Deployment Profiles
How Deciding.org moves from hosted pilot to enterprise-private, customer-managed, and sovereign deployment without becoming a different product.
Deciding.org is designed to support multiple deployment profiles without changing its core logic, governance boundaries, or decision method.
That matters because buyers rarely need the same environment forever. Many teams start with a fast hosted pilot, then move toward stronger environment ownership as trust, compliance, or procurement requirements increase. Because the core product remains consistent across all four profiles, customers can expand trust posture without forcing an application rewrite or an enterprise-only fork.
The deployment ladder
The deployment ladder is:
- hosted pilot
- customer-dedicated cloud
- customer-managed deployment
- sovereign or air-gapped deployment
The goal is to provide a seamless upgrade path from a fast, lightweight pilot to a fully air-gapped sovereign system without ever changing the core software.
Which profile fits you?
| Profile | Best when you need | Typical stack | Main advantage | Main tradeoff |
|---|---|---|---|---|
| Hosted pilot | the fastest way to evaluate value | Railway + Neon | fastest setup and iteration | least customer environment ownership |
| Customer-dedicated cloud | a customer-owned cloud boundary | Cloud Run + Cloud SQL + Cloud KMS | private-cloud posture without product fork | more infrastructure work |
| Customer-managed deployment | to run the product in your own environment | Docker-based packaging + customer Postgres | stronger control and cloud neutrality | higher deployment and support burden |
| Sovereign / air-gapped | strict isolation and no external dependency for core decision work | customer-managed containers or Kubernetes + internal services | strongest sovereignty posture | highest operational complexity |
1. Hosted pilot
This is the default starting point for most customers.

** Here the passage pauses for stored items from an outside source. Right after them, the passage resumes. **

Lemma report_published w : success_ok w \/ dev_mode_ok w \/ failed_ok w ->
  exists status schema, published w (sanitizeVerificationReportForPublicResponse w) status schema.
Proof.
  assert (Hgen : forall status schema p, get w "status" = JStr status ->
    (status, schema) ∈ terminal_schemas ->
    get p "status" = JStr status -> (forall q, parseInternal schema p q = Success p) ->
    (get p "errors" = JUndefined \/ exists errors, get p "errors" = texts errors /\ published_errors errors) ->
    copied_fields w p -> published w p status schema).
  { intros status schema p Hw Hin Hp Hs He Hc. split; try done; [destruct p; try done; discriminate Hp | by eapply public_pick]. }
  intros [Hw | [Hw | Hw]].
  - exists "success"%string, publicVerificationSuccessReportSchema. assert (Ht := tagged _ _ _ (proj1 Hw)).
    assert (Hd := receipt_flag w _ false (proj1 Hw) ltac:(flag_field)).
    destruct (success_projected w Hw) as (_ & -> & Ha). apply Hgen; [done | by left | done | | by left |].
    + intros q. apply Ha. intros v Hv. unfold public_success_refinement. by rewrite Hv.
    + copied Hd.
  - exists "dev_mode"%string, publicVerificationDevModeReportSchema. assert (Ht := tagged _ _ _ (proj1 Hw)).
    assert (Hd := receipt_flag w _ true (proj1 Hw) ltac:(flag_field)).
    destruct (dev_mode_published w Hw) as (errors & -> & He). apply Hgen; [done | by right; left | done | | |].
    + intros q. apply dev_mode_accepts; [done | | ].
      * intros l Hl q'. destruct errors as [errors |]; [| done]. injection Hl as <-. by apply published_parse, He.
      * intros v. unfold requireDevelopmentReceiptImageId, public_dev_mode_refinement. by destruct (_ && _).
    + destruct errors as [errors |]; [right; exists errors; split; [done | by apply He] | by left].
    + unfold dev_mode_report. destruct errors as [errors |]; copied Hd.
  - exists "failed"%string, publicVerificationFailedReportSchema. assert (Ht := tagged _ _ _ Hw).
    destruct (failed_published w Hw) as (errors & -> & He). apply Hgen; [done | by right; right; left | done | | |].
    + intros q. apply failed_accepts; [done |]. intros q'. by apply published_parse.
    + right. by exists errors.
    + unfold failed_report. copied Ht.
Qed.

Lemma has_version w : success_ok w \/ dev_mode_ok w \/ failed_ok w -> has_own w "verifier_version" = true.
Proof.
  assert (Hgen : (forall q, parseInternal (string_min 1 None s_string) (get w "verifier_version") q = Success (get w "verifier_version")) ->
    has_own w "verifier_version" = true).
  { intros Hp. specialize (Hp []). unfold has_own. unfold get in Hp. by destruct (own _ _). }
  intros [Hw | [Hw | Hw]]; apply Hgen; [apply (field _ _ _ _ (proj1 Hw)) | apply (field _ _ _ _ (proj1 Hw)) | apply (field _ _ _ _ Hw)];
    by right; left.
Qed.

It is the right choice when the goal is:
- rapid evaluation
- pilot learning
- faster onboarding
- minimal infrastructure setup
The practical message is simple: start here unless a real security or procurement constraint blocks it.
2. Customer-dedicated cloud
This is the right next step when the customer wants the application to run inside its own cloud boundary without turning Deciding.org into a different product.
The recommended GCP profile is:
Cloud Runfor application hostingCloud SQL for PostgreSQLfor the databaseCloud KMSfor key custodyCloud Storageonly when the customer wants a GCP-native storage boundaryVertex AIonly when the customer specifically wants Gemini or GCP-governed model execution
The important framing is disciplined:
- GCP is a deployment profile and trust enhancer
- it is not the application brain
- the same product should still run there without an enterprise fork
3. Customer-managed deployment
This profile is for customers who want stronger infrastructure control than a hosted pilot, but do not necessarily need full air-gap isolation.
This is where Docker becomes strategically important.
The reason is not only developer convenience. It is that customer-managed deployments need a reproducible package for:
- web
- API
- PostgreSQL
- storage wiring
- optional model gateway
This is the profile for buyers who say:
- "We want to run this ourselves."
- "We need to choose our own infrastructure."
- "Standard SaaS is not enough, but we do not need full air-gap."
4. Sovereign or air-gapped deployment
This is the highest-control profile.
It is appropriate when the customer requires:
- no external network dependency for core decision work
- internal identity, database, and storage
- internal model serving, or graceful no-AI behavior
- optional or disabled telemetry
This should not be the default deployment motion. It is the right answer for buyers whose risk model or regulatory environment genuinely requires it.
How the product stays consistent
Across all profiles, the goal is to preserve the same core posture:
- the same decision method
- the same governed artifacts
- the same retention posture
- the same org and RBAC boundaries
- the same provider-adapter architecture
That consistency is what makes the deployment ladder credible.
AI posture by profile
| Profile | Default AI posture |
|---|---|
| Hosted pilot | hosted model provider for speed |
| Customer-dedicated cloud | hosted provider or cloud-native provider inside the customer boundary |
| Customer-managed deployment | private or local model gateway |
| Sovereign / air-gapped | internal-only model serving or graceful no-AI mode |
The architectural goal is straightforward: Deciding.org should talk to a configurable model endpoint, not hardcode one AI vendor into the product.
Recommended buying path
For most customers, the recommended sequence is:
- prove value in a hosted pilot
- move to a customer-dedicated cloud deployment if procurement or trust boundaries require it
- move to customer-managed deployment when the buyer wants full environment control
- reserve sovereign or air-gapped deployment for the buyers who truly need it
That keeps the product easier to adopt without closing the door to stricter enterprise requirements later. It also creates a revenue expansion path in which a fast pilot can mature into a deeper, higher-trust deployment without changing products. That seamless transition path lowers the barrier to entry early and creates room for expansion into more durable, higher-value enterprise deployments as trust deepens.